Malgré la différence d’âge et un rapport ambigu, Wellington et Ronaldo finissent par former un drôle de couple. Ricardo le présente à sa petite famille (la femme lesbienne avec qui il a eu un enfant et son fils). Wellington retrouve ainsi un noyau familial qui lui manquait, même s’il compte bien à terme finir par retrouver la trace de ses parents et surtout de sa mère.
Les choses basculent quand Wellington réalise que Ronaldo est un homme macho qui veut constamment le mener à la baguette, lui dire quoi faire et qui est qui plus est très possessif. Pas du genre à se laisser faire, le jeune homme se rebelle. Leur relation va ainsi commencer à être faite de hauts et de bas.
L’action du film se situe à São Paulo, personnage à part entière. Le réalisateur Marcelo Caetano capte quelque chose de l’effervescence de la ville, de l’aspect enivrant de ses nuits tout en montrant aussi la misère qui y fait rage. Avec ce nouveau long-métrage, il livre une nouvelle déclaration d’amour à la marge, aux laissés pour compte du système qui font ce qu’ils peuvent pour survivre dans la jungle urbaine.

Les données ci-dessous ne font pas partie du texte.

(* ===== verification/Cache.v ===== *)
(** * infra/collection/cache.go: an in-memory cache with expiry and an LRU limit

    A [Cache] keeps its items in a map, its usage order in a [keyLru] and its expiry in
    a [TimingWheel] that calls [Del] when an item's time is over.  The cache talks to
    the wheel through requests; the model first gives every method as a function that
    appends the requests it makes, then the system of a cache and its wheel, in which
    the requests are served and the executed tasks call [Del].  The
    executions considered are sequential: a method, its requests to the wheel and the
    deletions of a tick are served to their end before the next begins.  In the source the
    wheel runs in a goroutine of its own and the expired tasks in another, so that between
    them items and timers can differ; those interleavings, the locking around the LRU list
    and the single flight of [Take] are not modelled. *)

From S2P Require Import Prelude Interfaces SafeMap TimingWheel.

(** ** keyLru

    [evicts] has the most recently used key in front; the element a key maps to in
    [elements] is its only one in the list, so the key stands for it. *)

Record keyLru : Type := mkKeyLru { kl_limit : Z; kl_evicts : list string; kl_elements : gset string }.

#[export] Instance eta_keyLru : Eta keyLru := fun l =>
  mkKeyLru (kl_limit l) (kl_evicts l) (kl_elements l).

Definition newKeyLru (limit : Z) : keyLru := mkKeyLru limit [] ∅.

(** The key returned is the one [onEvict] is called with. *)
Definition keyLru_removeElement (e : string) (l : keyLru) : keyLru * option string :=
  (l <| kl_evicts := filter (fun k => k <> e) (kl_evicts l) |>
     <| kl_elements := kl_elements l ∖ {[e]} |>, Some e).

Definition keyLru_removeOldest (l : keyLru) : keyLru * option string :=
  match last (kl_evicts l) with
  | Some e => keyLru_removeElement e l
  | None => (l, None)
  end.

Definition keyLru_add (key : string) (l : keyLru) : keyLru * option string :=
  if decide (key ∈ kl_elements l) then
    (l <| kl_evicts := key :: filter (fun k => k <> key) (kl_evicts l) |>, None) (* MoveToFront *)
  else
    let l := l <| kl_evicts := key :: kl_evicts l |> <| kl_elements := {[key]} ∪ kl_elements l |> in
    if kl_limit l <? Z.of_nat (length (kl_evicts l)) then keyLru_removeOldest l else (l, None).

Definition keyLru_remove (key : string) (l : keyLru) : keyLru * option string :=
  if decide (key ∈ kl_elements l) then keyLru_removeElement key l else (l, None).

Record keyLru_wf (l : keyLru) : Prop := mk_keyLru_wf {
  kl_limit_pos : 0 < kl_limit l;
  kl_nodup : NoDup (kl_evicts l);
  kl_elems : forall k, k ∈ kl_elements l <-> k ∈ kl_evicts l;
  kl_size : Z.of_nat (length (kl_evicts l)) <= kl_limit l
}.

(** Keys from the most to the least recently used. *)
Fixpoint recency (hist : list string) : list string :=
  match hist with
  | [] => []
  | k :: hist => k :: filter (fun k' => k' <> k) (recency hist)
  end.

(** [hist] lists the calls of [add], the last one first. *)
Definition keyLru_adds (limit : Z) (hist : list string) : keyLru :=
  foldr (fun k l => (keyLru_add k l).1) (newKeyLru limit) hist.

Lemma filter_ne_id (k : string) (l : list string) : k ∉ l -> filter (fun k' => k' <> k) l = l.
Proof. intros Hk. apply filter_all, Forall_forall. intros x Hx ->. done. Qed.

Lemma filter_ne_length (k : string) (l : list string) :
  NoDup l -> k ∈ l -> S (length (filter (fun k' => k' <> k) l)) = length l.
Proof.
  induction l as [|x l IH]; [set_solver|]. intros Hnd Hin. apply NoDup_cons in Hnd as [Hx Hnd].
  rewrite filter_cons. case_decide as Hk; cbn.
  - rewrite IH; [done|done|set_solver].
  - subst x. by rewrite filter_ne_id.
Qed.
(* ===== verification/RedisScripts.v ===== *)
(** * Scripts on a Redis server (infra/limit, infra/stores/redis/redislock.go, infra/bloom)

    The limiters, the lock and the Bloom filter run Lua scripts on the server, each
    atomically.  The server is any type with the commands of [RedisCommands] that obey
    [RedisLaws], which state what the documentation of the commands says of a key at a
    time; [redis_map] is one.  Times of the server are milliseconds. *)

From S2P Require Import Prelude.
From Stdlib Require Import Ascii.

#[local] Open Scope Z_scope.

(** ** The server *)

Inductive rvalue := RString (s : string) | RInt (n : Z) | RBits (b : gset Z).
#[export] Instance rvalue_eq_dec : EqDecision rvalue. Proof. solve_decision. Defined.

(** A value with the time it expires. *)
Notation rentry := (rvalue * option Z)%type.

Definition alive (t : Z) (e : rentry) : option rentry :=
  match e.2 with Some d => if t <? d then Some e else None | None => Some e end.

(** The first argument is the clock of the server. *)
Class RedisCommands (R : Type) := {
  cmd_GET : Z -> string -> R -> option rvalue;
  cmd_SET : Z -> string -> rvalue -> option Z -> R -> R;             (* PX, in milliseconds *)
  cmd_DEL : Z -> string -> R -> R;
  cmd_INCRBY : Z -> string -> Z -> R -> option Z * R;                (* None: an error *)
  cmd_EXPIRE : Z -> string -> Z -> R -> R;                           (* seconds *)
  cmd_SETBIT : Z -> string -> Z -> R -> R;
  cmd_GETBIT : Z -> string -> Z -> R -> bool
}.
(* ===== verification/CacheNode.v ===== *)
(** * Caching over Redis (infra/stores/cache: cachenode.go, cache.go, cacheopt.go,
    cachestat.go, cleaner.go)

    [cacheNode] keeps JSON text, and a placeholder for what the database does not have, under
    keys of a Redis server; [cacheCluster] spreads keys over nodes.  The server is that of
    [RedisScripts]; the codec, the jitter of expiries and the failures of single commands are
    parameters.  The single flight around a query is verified in [Syncx]; here is what its
    leader does and what the callers that join it get. *)

From S2P Require Import Prelude RedisScripts.

#[local] Open Scope Z_scope.

Definition notFoundPlaceholder : string := "*".

Record Options : Type := mkOptions { o_Expiry : Z; o_NotFoundExpiry : Z }.
Definition newOptions (o : Options) : Options :=
  mkOptions (if o_Expiry o <=? 0 then 7 * 24 * 3600 * 10^9 else o_Expiry o) (if o_NotFoundExpiry o <=? 0 then 60 * 10^9 else o_NotFoundExpiry o).

(** [int(math.Ceil(d.Seconds()))] *)
Definition ceil_seconds (d : Z) : Z := - (- d / 10^9).

Record Stat : Type := mkStat { st_Total : Z; st_Hit : Z; st_Miss : Z; st_DbFails : Z }.
Definition IncrementTotal (s : Stat) : Stat := mkStat (st_Total s + 1) (st_Hit s) (st_Miss s) (st_DbFails s).
Definition IncrementHit (s : Stat) : Stat := mkStat (st_Total s) (st_Hit s + 1) (st_Miss s) (st_DbFails s).
Definition IncrementMiss (s : Stat) : Stat := mkStat (st_Total s) (st_Hit s) (st_Miss s + 1) (st_DbFails s).
Definition IncrementDbFails (s : Stat) : Stat := mkStat (st_Total s) (st_Hit s) (st_Miss s) (st_DbFails s + 1).

(** Commands that fail during one call. *)
Record io_faults : Type := mkIO { io_get : bool; io_set : bool; io_setnx : bool; io_del : bool }.
Definition no_io : io_faults := mkIO false false false false.

Section node.
Context {R V : Type} `{!RedisCommands R} (marshal : V -> option string) (unmarshal : string -> option V).

(** [aroundDuration] of a base for the call at hand. *)
Context (opts : Options) (around : Z -> Z).

(** What a cached read says. *)
Inductive cached := Hit (v : V) | Placeholder | NotFound | RedisErr.

(** [GetCtx] of the client gives the empty string for a missing key. *)
Definition rds_get (t : Z) (key : string) (r : R) : string := match cmd_GET t key r with Some (RString s) => s | _ => "" end.

Definition processCache (io : io_faults) (t : Z) (key data : string) (r : R) : cached * R :=
  match unmarshal data with
  | Some v => (Hit v, r)
  | None => (NotFound, if io_del io then r else cmd_DEL t key r)
  end.

Definition doGetCache (io : io_faults) (t : Z) (key : string) (r : R) (st : Stat) : cached * R * Stat :=
  let st := IncrementTotal st in
  if io_get io then (RedisErr, r, IncrementMiss st)
  else
    let data := rds_get t key r in
    if String.eqb data "" then (NotFound, r, IncrementMiss st)
    else
      let st := IncrementHit st in
      if String.eqb data notFoundPlaceholder then (Placeholder, r, st)
      else let '(c, r) := processCache io t key data r in (c, r, st).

Le coeur de ce nouveau long-métrage tient dans la relation passionnée, intense, tumultueuse et aux multiples visages entre Wellington / Baby et son « protecteur » Ronaldo. Une relation qui peut avoir des aspects sombres (dépendance, manipulation, inconscience face aux dangers) mais aussi très lumineux. Et malgré le contexte, le décor, la situation, un lien très fort se tisse entre ces deux-là. La différence d’âge et de vécu est bien réelle mais ils s’apportent l’un et l’autre quelque chose d’essentiel. Wellington trouve en Ronaldo de la tendresse, l’affection d’un amoureux qui peut aussi jouer au papa. L’homme expérimenté et qui a roulé sa bosse va lui apprendre et l’aider à survivre, lui offrir un toit, être là pour lui en cas de besoin. Mais Baby a besoin aussi de sa liberté et n’a pas vraiment envie de devoir toujours dépendre de quelqu’un pour vivre ou de devoir rendre des comptes. Il ne veut pas non plus retomber dans de sales histoires et mine de rien Ricardo avec ses combines (prostitution, vente de drogues) pourrait l’exposer inconsciemment à replonger…
C’est un récit de survie vibrant, magnifiquement interprété, entre la sensibilité et la rage de s’en sortir de Wellington interprété par João Pedro Mariano et l’aspect gros bonhomme / nounours plus sensible qu’il n’en a l’air de Ronaldo sous les traits de l’excellent Ricardo Teodoro.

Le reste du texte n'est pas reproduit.